St. Louis Metropolitan Police officers shot a 14-year-old boy as he ran from them Sunday morning near Walbridge Elementary School on Davison Avenue in North City.

According to police, two officers in a patrol car were searching the area for a vehicle that had been spotted nearby.

The vehicle may have been carjacked a few days prior.

Having lost sight of the car, the officers drove down Davison Ave. and say upon seeing the 14-year-old they stopped to ask him some questions.

They say the boy ran from them, and according to Chief Sam Dotson, the officers chased him.

They claim the boy pulled out a pistol and fired a single shot at the officers, who then returned fire, hitting the boy.

Chief Dotson could not say exactly how many shots were fired, where on his body the boy was hit or by how many of the bullets.

"The car they were driving didn't have a camera in it, nor were they wearing body cameras," said Dotson.

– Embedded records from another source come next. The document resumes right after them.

(** * screenplain: the Fountain parser (screenplain/parsers/fountain.py)

    A shallow embedding of the paragraph classifier, the line grouper, the
    title-page parser and the top-level [parse] of the Fountain parser, and
    the properties of them that the specification states.

    The source is Python 2 ([it.next()], [basestring]): a line is a byte
    string, modelled as [string]; [str.upper], [str.isupper] and
    [str.strip] act on ASCII letters and ASCII white space (the C locale);
    a [dict] is a finite map with no order of its own, modelled as a
    [gmap].  The regular expressions of the module are kept as syntax
    trees and run by a backtracking matcher that tries the alternatives in
    the order of Python's [re] module. *)

From Stdlib Require Import Ascii String.
From stdpp Require Import gmap strings list fin_maps.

The 14-year-old was apprehended about a block away, and taken to the hospital.

Police say they found the pistol, which had a defaced serial number, discarded in a yard the boy ran through not far from where the shots were exchanged.

Neither of the officers, nor their patrol car were hit by a bullet.

Because the officers were not wearing body cameras, and there was no in car video system, the only eyewitnesses to the incident are believed to be those involved.

The teen's family reached out to Five On Your Side with an update on the teens condition. The teen's mother says he has a punctured lung and is in critical but stable condition. The family also absolutely deny the police account of how this all began.

"Police should have cameras on their body. they should be trained not to pull a gun out when you see a child.
He's 14 years old. When you see him, he looks like a child. He doesn't look like a grown person," said Darrisha Barnes, the teen's sister.

Several neighbors say they heard shots and yelling, but so far no one seems to have actually seen what happened.

A video camera on the school building may have captured the event, investigators are currently following that lead.

As of Sunday morning, the boy was in critical but stable condition and expected to live.

Community members have taken issue with the shooting, lashing out at the police verbally for shooting the boy.

Residents disbelieve the officers story that the boy was armed, even though a weapon was recovered at the scene.

Chief Dotson expressed his desire that his officers do everything they can to ensure the community has confidence in the department.

However, it seems, that confidence has already been lost by some.

Committeewoman for the 27th ward Pamela Boyd says there was a time when the community bragged about the positive relationship they had with police, but that was long ago.

She also said the manner in which the police stopped to question the young man may have contributed to the outcome.

Boyd says the officers involved in the shooting appear to have left their patrol car aggressively parked diagonally in the middle of the street, effectively blocking it off.

"I know if it was my son and he was walking down the street, and that [police] car went down the middle of the street, he would probably run. Because he would think they were coming after him," said Boyd.

Chief Dotson promised to release more information that would paint a clearer picture of what happened, as it becomes available.

He also says police are looking for video surveillance in the area that may shed light on what happened.

The St. Louis Police Department doesn't have a body camera program for any of its officers, but Dotson says city leaders are looking at ways to get body cameras for the city's police department.